In August, he came back to US, but to stay at his uncle’s in Pittsburgh, not to return to New York, and to attend the fall semester online. “It doesn’t make sense for me to go to campus,” he said. “One residence hall recently reported six cases of COVID-positive students and the entire dorm of 300 students was shut down. Also, barring one or two classes that I can attend in person, most of the classes are happening online. For that it doesn’t make sense for me to put myself at risk and also, I am saving a lot of money on the living expenses.”

He tries to simulate an in-person classroom experience at his home as much as possible. He makes sure that he is sitting at his desk and not on his bed while attending classes. His room is isolated from the rest of the house so that there are no distractions. And he tries to participate as much as possible during the classes. “My microeconomics class has 300 students, so it is not possible to participate a lot in such a large class. But for other courses the class size is around 30-40 students and those are quite interactive,” he pointed out.

The changed format of teaching has not necessarily been easy for professors and teaching assistants either. Bansal says that one of his teaching assistants went home to Beijing before most international travel was restricted.
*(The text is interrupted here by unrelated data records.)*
(** X10.  On a [RowResult] with at least one column, [fetch_one] returns
    the record of the first unread row and leaves the others, and
    [fetch_all] called next returns the records of those others, in their
    order, and leaves no row. *)
Theorem fetch_one_then_fetch_all md metadata row rows res fuel :
  columnMetadata res = Some (md :: metadata) →
  unread res = row :: rows →
  (length rows ≤ fuel)%nat →
  RowResult_fetch_one [] res
    = (Ok (Row_record (md :: metadata) row), with_unread rows res)
  ∧ RowResult_fetch_all fuel [] (with_unread rows res)
    = Some (Ok (Array (map (Row_record (md :: metadata)) rows)),
            with_unread [] res).
Proof.
  intros Hmeta Hunread Hfuel. split.
  - rewrite <-(with_unread_unread res), Hunread at 1.
    by apply RowResult_fetch_one_row.
  - by rewrite (RowResult_fetch_all_rows md metadata (with_unread rows res)).
Qed.

(** X11.  The same on a [DocResult] whose unread rows hold documents:
    [fetch_one] returns the first document, and [fetch_all] called next
    returns the remaining ones. *)
Theorem fetch_one_then_fetch_all_documents md metadata row rows res fuel :
  columnMetadata res = Some (md :: metadata) →
  unread res = row :: rows →
  Forall document_row (row :: rows) →
  (length rows ≤ fuel)%nat →
  DocResult_fetch_one [] res = (Ok (Doc_record row), with_unread rows res)
  ∧ DocResult_fetch_all fuel [] (with_unread rows res)
    = Some (Ok (Array (map Doc_record rows)), with_unread [] res).
Proof.
  intros Hmeta Hunread [Hrow Hrows]%Forall_cons Hfuel. split.
  - rewrite <-(with_unread_unread res), Hunread at 1.
    by apply (DocResult_fetch_one_row md metadata).
  - by rewrite (DocResult_fetch_all_rows md metadata (with_unread rows res)).
Qed.

(** X12.  A result without columns is read as empty: with column metadata
    that lists no column, and for a [DocResult] also without column
    metadata, [fetch_all] returns the empty array and reads no row,
    whatever rows are unread. *)
Theorem fetch_all_without_columns res fuel :
  (columnMetadata res = Some [] →
   RowResult_fetch_all fuel [] res = Some (Ok (Array []), res))
  ∧ (columnMetadata res = None ∨ columnMetadata res = Some [] →
     DocResult_fetch_all fuel [] res = Some (Ok (Array []), res)).
Proof.
  split.
  - intros Hmeta. unfold RowResult_fetch_all.
    rewrite ensure_count_nil, (RowResult_fetch_one_no_columns res Hmeta).
    by destruct fuel.
  - intros Hmeta. unfold DocResult_fetch_all.
    rewrite ensure_count_nil, (DocResult_fetch_one_no_columns res Hmeta).
    by destruct fuel.
Qed.

(** The loop of [DocResult::fetch_all] over rows that hold documents,
    followed by any row. *)
Lemma DocResult_loop_prefix md metadata good stop rest res fuel array :
  columnMetadata res = Some (md :: metadata) →
  Forall document_row good →
  (length good ≤ fuel)%nat →
  match DocResult_fetch_one [] (with_unread (good ++ stop :: rest) res) with
  | (Ok record, res1) =>
      fetch_loop (DocResult_fetch_one []) fuel record array res1
  | (Throw e, res1) => Some (Throw e, res1)
  end
  = match DocResult_fetch_one [] (with_unread (stop :: rest) res) with
    | (Ok record, res1) =>
        fetch_loop (DocResult_fetch_one []) (fuel - length good) record
          (array ++ map Doc_record good) res1
    | (Throw e, res1) => Some (Throw e, res1)
    end.
Proof.
  intros Hmeta Hgood. revert fuel array.
  induction Hgood as [|row good Hrow _ IH]; intros fuel array Hfuel; simpl.
  - by rewrite Nat.sub_0_r, app_nil_r.
  - destruct (DocResult_fetch_one_row md metadata row
                (good ++ stop :: rest) res Hmeta Hrow) as [-> Hvalid].
    destruct fuel as [|fuel]; simpl in Hfuel; [lia|].
    simpl. rewrite Hvalid.
    rewrite (IH fuel (array ++ [Doc_record row])) by lia.
    by rewrite <-app_assoc.
Qed.

(** X13.  When the text of a row does not parse, [DocResult::fetch_all]
    throws the translated exception of the parser; the documents read
    before are not returned, and those rows and the failing one have been
    consumed. *)
Theorem fetch_all_parse_failure md metadata good bad rest res e fuel :
  columnMetadata res = Some (md :: metadata) →
  unread res = good ++ bad :: rest →
  Forall document_row good →
  Value_parse (stringField bad 0) = Throw e →
  (length good ≤ fuel)%nat →
  DocResult_fetch_all fuel [] res
  = Some (Throw (translate_exception (get_function_name "fetchOne") e),
          with_unread rest res).
Proof.
  intros Hmeta Hunread Hgood Hparse Hfuel.
  unfold DocResult_fetch_all. rewrite ensure_count_nil.
  rewrite <-(with_unread_unread res), Hunread.
  rewrite (DocResult_loop_prefix md metadata) by done.
  destruct res. simpl in Hmeta. subst.
  unfold DocResult_fetch_one. rewrite ensure_count_nil. simpl.
  by rewrite Hparse.
Qed.

(** X14.  When the text of a row parses to the undefined value or to
    null, [DocResult::fetch_all] stops there: it returns the documents read
    before that row, and the rows after it stay unread. *)
Theorem fetch_all_stops_at_invalid_document
    md metadata good stop rest res document fuel :
  columnMetadata res = Some (md :: metadata) →
  unread res = good ++ stop :: rest →
  Forall document_row good →
  Value_parse (stringField stop 0) = Ok document →
  Value_is_valid document = false →
  (length good ≤ fuel)%nat →
  DocResult_fetch_all fuel [] res
  = Some (Ok (Array (map Doc_record good)), with_unread rest res).
Proof.
  intros Hmeta Hunread Hgood Hparse Hinvalid Hfuel.
  unfold DocResult_fetch_all. rewrite ensure_count_nil.
  rewrite <-(with_unread_unread res), Hunread.
  rewrite (DocResult_loop_prefix md metadata) by done.
  destruct res. simpl in Hmeta. subst.
  unfold DocResult_fetch_one. rewrite ensure_count_nil. simpl.
  rewrite Hparse.
  destruct (fuel - length good)%nat; simpl; by rewrite Hinvalid.
Qed.

(** *** Columns *)

Lemma get_member_columns (r : @RowResult Row double) :
  RowResult_get_member r "columns"
  = match get_columns r with
    | (Ok columns, r') => (Ok (Array columns), r')
    | (Throw e, r') => (Throw e, r')
    end
  ∧ SqlResult_get_member r "columns" = RowResult_get_member r "columns".
Proof.
  unfold SqlResult_get_member, RowResult_get_member.
  by repeat (case_decide; try done).
Qed.

Lemma get_member_columnCount (r : @RowResult Row double) :
  RowResult_get_member r "columnCount"
  = (Ok (Integer (get_column_count r)), r)
  ∧ SqlResult_get_member r "columnCount"
    = (Ok (Integer (get_column_count r)), r).
Proof.
  unfold SqlResult_get_member, RowResult_get_member.
  by repeat (case_decide; try done).
Qed.

Lemma get_member_columnNames (r : @RowResult Row double) :
  RowResult_get_member r "columnNames"
  = (Ok (Array (map Str (get_column_names r))), r)
  ∧ SqlResult_get_member r "columnNames"
    = (Ok (Array (map Str (get_column_names r))), r).
Proof.
  unfold SqlResult_get_member, RowResult_get_member.
  by repeat (case_decide; try done).
Qed.


(** X16.  For an integer column the type name is empty exactly when the
    display length of the column is none of 3, 4, 5, 6, 8, 9, 10, 11 and
    20: the [switch] over the length has no [default]. *)
Theorem integer_type_name_empty md :
  (cm_type md = SINT ∨ cm_type md = UINT) →
  (column_type md).1.1 = "" ↔ cm_length md ∉ integer_lengths.
Proof.
  intros Htype.
  assert ((column_type md).1.1 = integer_type_name md) as ->.
  { unfold column_type. by destruct Htype as [-> | ->]. }
  unfold integer_type_name, integer_lengths.
  rewrite !not_elem_of_cons.
  repeat match goal with
         | |- context [?a =? ?b] => destruct (Z.eqb_spec a b)
         end; simpl; split; try done; try lia;
    intros _; repeat split; try lia; apply not_elem_of_nil.
Qed.

Section next_data_set.
Variable nextDataSet : Result Row → bool * Result Row.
With class scheduled at 3:30 p.m. in New York, he wakes up at 4 a.m. local time. “I can see that he is often exhausted and tired while teaching the class,” said the student.
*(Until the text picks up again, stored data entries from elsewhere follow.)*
(* ===================================================================== *)
(** * parse_input: stages and pipe flags *)
(* ===================================================================== *)

(** C1.  On the line "a | b | c" the specification asks for three stages
    with pipe flags (false,true), (true,true), (true,false).  The code
    stores one stage, "a " with flags (false,false) although a '|' follows
    it (the flag is read off the first character of what is left after the
    next token, here " c"), and dereferences a null pointer in the second
    pass of the loop. *)
Theorem parse_input_a_b_c :
  parse_line "a | b | c" = Some (Fault NullDereference, [stage "a " 0 0])
  /\ stage_flags (parse_line "a | b | c") = Some [(false, false)]
  /\ stage_flags (parse_line "a | b | c")
     <> Some [(false, true); (true, true); (true, false)].
Proof.
  assert (parse_line "a | b | c"
          = Some (Fault NullDereference, [stage "a " 0 0])) as H
    by (vm_compute; reflexivity).
  rewrite H. split; [reflexivity|]. split; [reflexivity|discriminate].
Qed.

(** Any line that holds a command makes [parse_input] dereference the null
    pointer [strtok(NULL, "")] answers once the line is used up. *)
Lemma parse_input_faults (cmd : list ascii) (pl : list Process) :
  has_command cmd = true ->
  exists pl', parse_input cmd pl = Some (Fault NullDereference, pl')
              /\ (pl' = pl \/ exists q, pl' = pl ++ [q]).
Proof.
  intros H. unfold parse_input.
  destruct (first_token cmd) as (b & olds & ->). rewrite H.
  destruct (has_command_length cmd H) as [n ->].
  destruct (parse_loop_faults n b olds (strspn (strdup cmd) delimiters) 0 pl)
    as (pl' & -> & Hpl).
  eauto.
Qed.

(** C2.  The specification asks [parse_input] to end normally on every
    line.  On the one-command line "ls" the first pass finds no next token,
    [strtok(NULL, "")] answers a null pointer and the code reads through
    it: the call faults before any stage is stored. *)
Theorem parse_input_ls_null_dereference :
  parse_line "ls" = Some (Fault NullDereference, []).
Proof. vm_compute. reflexivity. Qed.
Even if remote students can attend lectures, clubs and other activities running virtually can pose another challenge. Bhargava is interested in joining the 3-D animation club at Arizona State, but said the meetings of the club mostly happen after 6 a.m. Kolkata time. By then, he is tired after attending all his lectures. Also, for a freshman who has only met his classmates on Instagram, Zoom and WhatsApp, he does not know if he would connect with club members and be able to contribute substantially.

Bhattacharyya, the NYU sophomore, is the Chairperson of International Student Affair Committee, which decided to create a comprehensive guide for students learning remotely to help them find the right person on campus for any queries. He said students had complained about emailing the wrong person and then waiting too long to be redirected.

“When you are on campus and need any information, you can ask other students or just walk up to the help center,” he said. “They direct you to the right place to address your concern. For remote freshmen who don’t know which person to contact, they are confused and often end up mailing the wrong person. A lot of time is lost in this back and forth."

For Bansal, the junior, it’s a no-win situation, at least for the time being. “I am too scared to go to campus,” he said. "I am too tired of this online setup. Nowadays, it takes a lot to motivate myself to study. I hope soon there will be a vaccine.”